Start of Dataset excerpts

(* ===== verification/Store.v ===== *)
(** * The client store: the message handler of [hooks/useWebSocket.ts]

    [Store] is the state of the four data hooks.  Each [setX(prev => ...)] of the
    handler is a [*_updater]; [on_message] applies the updaters of one message
    at once.  [Hooks] below is the code's own granularity: a message only queues
    updaters, each hook drains its queue on its own at render time, and the
    snapshot updater queues the event updater from inside. *)

From S2P Require Export Format.

Module Store.
Record Store := mkStore {
  snapshots : SnapshotMap;
  services : ServiceMap;
  history : HistoryMap;
  events : list SpikeEvent;
}.
End Store.
Abbreviation Store := Store.Store.

Definition MAX_HISTORY : Z := 3600.
Definition MAX_EVENTS : Z := 100.
Definition MAX_RESOURCE : Z := 300.

(** The readings of [Date.now()] one handler call makes: for the event id, for
    the event's time stamp and for the history point.  They are integers, and
    their numeral is the decimal one. *)
Record Clock := mkClock { now_id : Z; now_ts : Z; now_hist : Z }.

Definition initial_store : Store := Store.mkStore obj_empty obj_empty obj_empty [].

(** ** The updaters *)
Definition spike_event (clk : Clock) (key : string) (snap : StatSnapshot) : SpikeEvent :=
  Spike.mkSpike
    (key +:+ "-" +:+ pretty (now_id clk))
    (nofZ (now_ts clk))
    key
    (Snap.src_service snap)
    (Snap.dst_service snap)
    (Snap.p99_us snap)
    (Snap.baseline_us snap ?? (Snap.spike_threshold_us snap / N[3])%num)
    (if (Snap.p99_us snap >? N[80000])%num then Critical else Warning)
    (Snap.cause_kind snap ?? Network)
    (Snap.dst_cpu_pct snap ?? N[0]%num)
    (Snap.dst_io_wait_pct snap ?? N[0]%num)
    (Snap.dst_mem_pressure_pct snap ?? N[0]%num).

(** [setSnapshots]: the new map, and the event the updater hands to [setEvents]. *)
Definition snapshots_updater (clk : Clock) (snap : StatSnapshot) (prev : SnapshotMap)
    : SnapshotMap * option SpikeEvent :=
  let key := snap_key snap in
  let ev :=
    match obj_get prev key with
    | Some prevSnap =>
        if Snap.is_spike snap && negb (Snap.is_spike prevSnap)
        then Some (spike_event clk key snap) else None
    | None => None
    end in
  (obj_set prev key snap, ev).

Definition events_updater (ev : SpikeEvent) (prev : list SpikeEvent) : list SpikeEvent :=
  js_slice (ev :: prev) 0 (Some MAX_EVENTS).

Definition stat_point (clk : Clock) (snap : StatSnapshot) : HistoryPoint :=
  HPoint.mkHPoint (nofZ (now_hist clk)) (Snap.latest_srtt_us snap) (Snap.avg_us snap)
    (Snap.p50_us snap) (Snap.p95_us snap) (Snap.p99_us snap) (Snap.jitter_us snap).

Definition history_updater (clk : Clock) (snap : StatSnapshot) (prev : HistoryMap) : HistoryMap :=
  let key := snap_key snap in
  let existing := obj_get prev key ?? [] in
  obj_set prev key (js_slice (existing ++ [stat_point clk snap]) (- MAX_HISTORY) None).

(** The field-by-field copy of a point of a ['history'] message. *)
Definition copy_point (p : HistoryPoint) : HistoryPoint :=
  HPoint.mkHPoint (HPoint.time p) (HPoint.latest_srtt_us p) (HPoint.avg_us p)
    (HPoint.p50_us p) (HPoint.p95_us p) (HPoint.p99_us p) (HPoint.jitter_us p).

Definition history_of_msg (conns : list ConnHistory) : HistoryMap :=
  foldl (λ next conn, obj_set next (Conn.key conn) (map copy_point (Conn.points conn)))
    obj_empty conns.
(** C29: the events of a tick are one event per connection whose spike starts in
    it, in connection order, newest first in the log, which keeps its last 100;
    an event carries the cause and the end points of its connection. *)
Theorem mock_events_are_edges (rand : nat → number) (now : nat → Z) (n : nat) (m m' : Mock) :
  (∀ i, in_unit (rand i)) →
  run_mock rand now n = Some m → run_mock rand now (S n) = Some m' → tick_events m m'.
Proof. intros Hr. by apply run_mock_step. Qed.

(** The history of a connection holds the last 301 points (the comment in
    the source says 300): after [n] timer ticks [min (n + 1) 301]. *)
Theorem mock_history_window (rand : nat → number) (now : nat → Z) (n : nat) :
  (∀ i, in_unit (rand i)) →
  ∃ m, run_mock rand now n = Some m
       ∧ Forall (λ ks, length (CS.history ks.2) = S n `min` 301) (Mk.connState m).
Proof. intros Hr. destruct (run_mock_total rand now Hr n) as (m & ? & _ & _ & ?). eauto. Qed.

(** A spike whose timer is set to [k + 1] stays on for [k] more ticks and
    ends at the next, whatever the stress of its destination; no random number
    is read meanwhile.  The same holds for the stress of a service. *)
Theorem spikes_and_stress_end (rand : nat → number) (k : nat) (stressed : list bool)
    (c : ConnState) (s : ServiceState) (w : World) :
  length stressed = S k → CS.isSpike c = true → CS.spikeTimer c = Z.of_nat (S k) →
  SS.stressTimer s = Z.of_nat (S k) →
  spike_ticks rand stressed c w = Some (replicate k true ++ [false], w)
  ∧ stress_ticks rand (S k) s w = Some (replicate k (SS.stressKind s) ++ [None], w).
Proof. intros. split; [by apply spike_ticks_run|by apply stress_ticks_run]. Qed.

End of Dataset excerpts

**Exercise requirements:** Given the records above, return exactly the lines starting at the line containing "(HPoint.p50_us p) (HPoint.p95_us" and ending at the line containing "ends at the", including both.

**Output of the task:**
    (HPoint.p50_us p) (HPoint.p95_us p) (HPoint.p99_us p) (HPoint.jitter_us p).

Definition history_of_msg (conns : list ConnHistory) : HistoryMap :=
  foldl (λ next conn, obj_set next (Conn.key conn) (map copy_point (Conn.points conn)))
    obj_empty conns.
(** C29: the events of a tick are one event per connection whose spike starts in
    it, in connection order, newest first in the log, which keeps its last 100;
    an event carries the cause and the end points of its connection. *)
Theorem mock_events_are_edges (rand : nat → number) (now : nat → Z) (n : nat) (m m' : Mock) :
  (∀ i, in_unit (rand i)) →
  run_mock rand now n = Some m → run_mock rand now (S n) = Some m' → tick_events m m'.
Proof. intros Hr. by apply run_mock_step. Qed.

(** The history of a connection holds the last 301 points (the comment in
    the source says 300): after [n] timer ticks [min (n + 1) 301]. *)
Theorem mock_history_window (rand : nat → number) (now : nat → Z) (n : nat) :
  (∀ i, in_unit (rand i)) →
  ∃ m, run_mock rand now n = Some m
       ∧ Forall (λ ks, length (CS.history ks.2) = S n `min` 301) (Mk.connState m).
Proof. intros Hr. destruct (run_mock_total rand now Hr n) as (m & ? & _ & _ & ?). eauto. Qed.

(** A spike whose timer is set to [k + 1] stays on for [k] more ticks and
    ends at the next, whatever the stress of its destination; no random number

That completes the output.